您可以使用以下程式碼下載IMDB資料集(如果您已經下載了,使用下面程式碼會直接讀取該資料集):
imdb = keras.datasets.imdb
(train_data, train_labels), (test_data, test_labels) = imdb.load_data(num_words=10000)
輸出:
Downloading data from https://storage.googleapis.com/tensorflow/tf-keras-datasets/imdb.npz 17465344/17464789 [==============================] - 0s 0us/step
引數 num_words=10000 表示資料集保留了最常出現的10,000個單詞。為了保持資料大小的可處理性,罕見的單詞會被丟棄。
2
探索資料
讓我們花一點時間來了解資料的格式。資料集經過預處理後,每個影評都是由整數陣列構成,代替影評中原有的單詞。每個影評都有一個標籤,標籤是0或1的整數值,其中0表示負面評論,1表示正面評論。
print("Training entries: {}, labels: {}".format(len(train_data), len(train_labels)))
輸出:
Training entries: 25000, labels: 25000
評論文字已轉換為整數陣列,每個整數表示字典中的特定單詞。

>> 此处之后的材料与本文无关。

Lemma two_readers_free_twice_witness :
  node_run [Get 1 (str "/node/pending/0"); Get 2 (str "/node/pending/0"); Close 1; Close 2]
    two_calls = Fault UseAfterFree.
Proof.
  apply (@two_readers_free_twice ref_json ref_alloc ref_malloc ref_urpc wire ref_wire ref_calls tab
    ref_table ref_table_laws (str "/node") (str "node") two_calls (str "/node/pending/0") 0 (done_call 0)
    (JObject [(str "status", JString (str "completed")); (str "data", JArray [JInt 42])]) 1 2).
  - decide_vm.
  - decide_vm.
  - discriminate.
  - split; vm_compute; reflexivity.
  - reflexivity.
Defined.

Lemma impatient_sync_client_crashes_witness :
  node_run [Close 1; Complete 0 0 None] sync_call = Fault UseAfterFree.
Proof.
  apply (@impatient_sync_client_crashes ref_json ref_alloc ref_malloc ref_urpc wire ref_wire
    ref_calls tab ref_table ref_table_laws (str "/node") (str "node") sync_call 0
    {| pc_callid := 0; pc_o := ping; pc_path := pending_path (str "/node") 0;
       pc_is_async := false; pc_request := 1; pc_retbuf := None; pc_status := str "pending" |}
    0 None (JObject [(str "status", JString (str "completed"))])).
  - vm_compute. reflexivity.
  - reflexivity.
  - decide_vm.
  - decide_vm.
  - reflexivity.
  - reflexivity.
Defined.

Lemma keepalive_reader_leaks_witness :
  ∃ st', node_run [Get 1 (str "/node/pending/0"); Get 1 (str "/node/pending/1"); Close 1] two_calls
      = Ok st' ∧
    resource st' (str "/node/pending/0") 0 (set_status (str "dead") (done_call 0)) ∧
    0%nat ∈ gc_call_list st' ∧ calls_heap st' !! 1%nat = None ∧
    ∀ c, closecb st' !! c ≠ Some 0%nat.
Proof.
  apply (@keepalive_reader_leaks ref_json ref_alloc ref_malloc ref_urpc wire ref_wire ref_calls tab
    ref_table ref_table_laws (str "/node") (str "node") two_calls
    (str "/node/pending/0") (str "/node/pending/1") 0 1 (done_call 0) (done_call 1)
    (JObject [(str "status", JString (str "completed")); (str "data", JArray [JInt 42])])
    (JObject [(str "status", JString (str "completed")); (str "data", JArray [JInt 42])]) 1).
  - decide_vm.
  - split; vm_compute; reflexivity.
  - split; vm_compute; reflexivity.
  - discriminate.
  - reflexivity.
  - discriminate.
  - reflexivity.
  - reflexivity.
  - intros c. change ((∅ : gmap nat nat) !! c ≠ Some 0%nat). by rewrite lookup_empty.
Defined.

Lemma cleanup_frees_all_witness :
  ∃ st', ahttpd_callresource_cleanup two_calls = Ok st' ∧ calls_heap st' = ∅ ∧
    pending_call_list st' = [] ∧ gc_call_list st' = [] ∧
    ∀ p a, cb_find (table st') p ≠ Some (CbReadout a).
Proof.
  apply (@cleanup_frees_all ref_json ref_alloc ref_malloc ref_urpc wire ref_wire ref_calls tab
    ref_table ref_table_laws (str "/node") (str "node")
    [Call 1 ping CallRun.args true; Call 1 ping CallRun.args true;
     Complete 0 0 (Some answer); Complete 1 0 (Some answer)] idle two_calls).
  - exact idle_no_calls.
  - apply after_ok. vm_compute. reflexivity.
Defined.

以下是第一篇評論文字轉換後的形式:
print(train_data[0])
輸出:
[1, 14, 22, 16, 43, 530, 973, 1622, 1385, 65, 458, 4468, 66, 3941, 4, 173, 36, 256, 5, 25, 100, 43, 838, 112, 50, 670, 2, 9, 35, 480, 284, 5, 150, 4, 172, 112, 167, 2, 336, 385, 39, 4, 172, 4536, 1111, 17, 546, 38, 13, 447, 4, 192, 50, 16, 6, 147, 2025, 19, 14, 22, 4, 1920, 4613, 469, 4, 22, 71, 87, 12, 16, 43, 530, 38, 76, 15, 13, 1247, 4, 22, 17, 515, 17, 12, 16, 626, 18, 2, 5, 62, 386, 12, 8, 316, 8, 106, 5, 4, 2223, 5244, 16, 480, 66, 3785, 33, 4, 130, 12, 16, 38, 619, 5, 25, 124, 51, 36, 135, 48, 25, 1415, 33, 6, 22, 12, 215, 28, 77, 52, 5, 14, 407, 16, 82, 2, 8, 4, 107, 117, 5952, 15, 256, 4, 2, 7, 3766, 5, 723, 36, 71, 43, 530, 476, 26, 400, 317, 46, 7, 4, 2, 1029, 13, 104, 88, 4, 381, 15, 297, 98, 32, 2071, 56, 26, 141, 6, 194, 7486, 18, 4, 226, 22, 21, 134, 476, 26, 480, 5, 144, 30, 5535, 18, 51, 36, 28, 224, 92, 25, 104, 4, 226, 65, 16, 38, 1334, 88, 12, 16, 283, 5, 16, 4472, 113, 103, 32, 15, 16, 5345, 19, 178, 32]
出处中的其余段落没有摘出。